Ao emitir a liminar, o magistrado aponta a necessidade das mães em trabalhar para auxiliar no sustento da família. “Pior que impedir as mães de proverem a casa, é viabilizar que estas ajam de forma emergencial delegando o cuidado dos filhos a pessoas despreparadas”.
“Lembro que a legalidade estrita que vincula o gestor público precisa ser observada, e longe de querer interferir na formar de gerir os recursos do município, lembro que a situação é emergencial. Que não é só com verbas do FUNDEF e FND que se sustenta a educação. Imperioso o investimento de recursos próprios, quando necessário, priorizando aquilo que a CF trilhou como PRIORIDADE ABSOLUTA”, destaca o magistrado.
A liminar concede ao município o prazo de 30 dias para informar as medidas financeiras tomadas para “observar o mandamento constitucional”, como corte de despesas de menor importância, como publicidade e cargos comissionados.
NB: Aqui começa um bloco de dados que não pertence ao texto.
Lemma Board_set_other (b : Board) (X Y X' Y' : Z) (c c0 : Cell) :
  0 <= width b -> Board_at b X Y = Some c0 -> (X', Y') <> (X, Y) ->
  Board_at (Board_set b X Y c) X' Y' = Board_at b X' Y'.
Proof.
  unfold Board_at, Board_set. cbn [cells width height]. intros Hw.
  pose proof (as_i32_le (width b) Hw).
  case_bool_decide as Hr; [done |]. intros _ Hne.
  case_bool_decide as Hr'; [done |].
  rewrite list_lookup_insert_ne; [done |].
  intros E. apply Z2Nat.inj in E; [| lia | lia].
  apply board_index_inj in E; [| lia | lia | lia | lia].
  apply Hne. destruct E as [-> ->]. done.
Qed.

Lemma stones_insert (l : list Cell) (i : nat) (u : User) :
  l !! i = Some Empty ->
  length (filter (fun c => c ≠ Empty) (<[i := Occupied u]> l)) =
    S (length (filter (fun c => c ≠ Empty) l)).
Proof.
  revert i. induction l as [|c l IH]; intros i Hi; [done |].
  destruct i as [|i]; simpl in Hi |- *.
  - injection Hi as ->. rewrite (filter_cons_False _ Empty) by tauto. done.
  - rewrite !filter_cons. destruct (decide (c ≠ Empty)); simpl; rewrite IH; done.
Qed.

(** [Board::try_place] on a board of non-negative width: what it changes. *)
Lemma try_place_spec (b : Board) (u : User) (x y : Z) :
  0 <= width b ->
  let '(b', r) := try_place b u x y in
  width b' = width b /\ height b' = height b /\
  (r = PlaceResult.InvalidMove <-> Board_at b (as_i32 x) (as_i32 y) <> Some Empty) /\
  (r = PlaceResult.InvalidMove -> b' = b) /\
  (r <> PlaceResult.InvalidMove ->
     Board_at b' (as_i32 x) (as_i32 y) = Some (Occupied u) /\
     (forall X Y, (X, Y) <> (as_i32 x, as_i32 y) -> Board_at b' X Y = Board_at b X Y) /\
     stones b' = S (stones b)).
Proof.
  intros Hw. unfold try_place.
  destruct (Board_at b (as_i32 x) (as_i32 y)) as [[|v]|] eqn:Ea.
  - pose proof (check_for_win_around_valid (Board_set b (as_i32 x) (as_i32 y) (Occupied u)) x y).
    split; [done |]. split; [done |]. split; [split; [done | congruence] |].
    split; [done |]. intros _. split; [| split].
    + by apply Board_set_at.
    + intros X Y Hne. by eapply Board_set_other.
    + unfold stones, Board_set. cbn [cells]. apply stones_insert.
      unfold Board_at in Ea. by case_bool_decide.
  - repeat split; try done; congruence.
  - repeat split; try done; congruence.
Qed.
A pena, no caso de descumprimento do prazo, é de requisição de abertura de processo criminal por crime de responsabilidade.
“Isso posto, e pelo mais que dos autos consta, hei por bem conceder a antecipação dos efeitos da tutela (CPC, art. 273, I e 461, §§) para o fim de determinar ao Município de Novo Horizonte do Sul que, no prazo improrrogável de 60 dias, coloque em funcionamento a única creche da localidade para crianças menores de 4 anos, atendendo as diretivas legais e constitucionais supra elencadas sob pena de crime de responsabilidade”, dispõe a liminar.
O magistrado ressalta que “o prédio está pronto, foram recebidos recursos para estruturação do fundo nacional de desenvolvimento, sendo que o funcionamento mesmo que em capacidade parcial de atendimento, se impõe adequando o orçamento local à prioridade absoluta até o momento desrespeitada. Para o ano letivo de 2013, aí sim o funcionamento com estrutura interna e de pessoal, deve ser plena. Caso a medida não seja cumprida, serão requisitados informes sobre dotação orçamentária de cargos comissionados, publicidade e patrocínio para bloqueio e direcionamento àquilo que a CF exige razoavelmente como prioritário. Tudo isso sem prejuízo da apuração de responsabilidade”.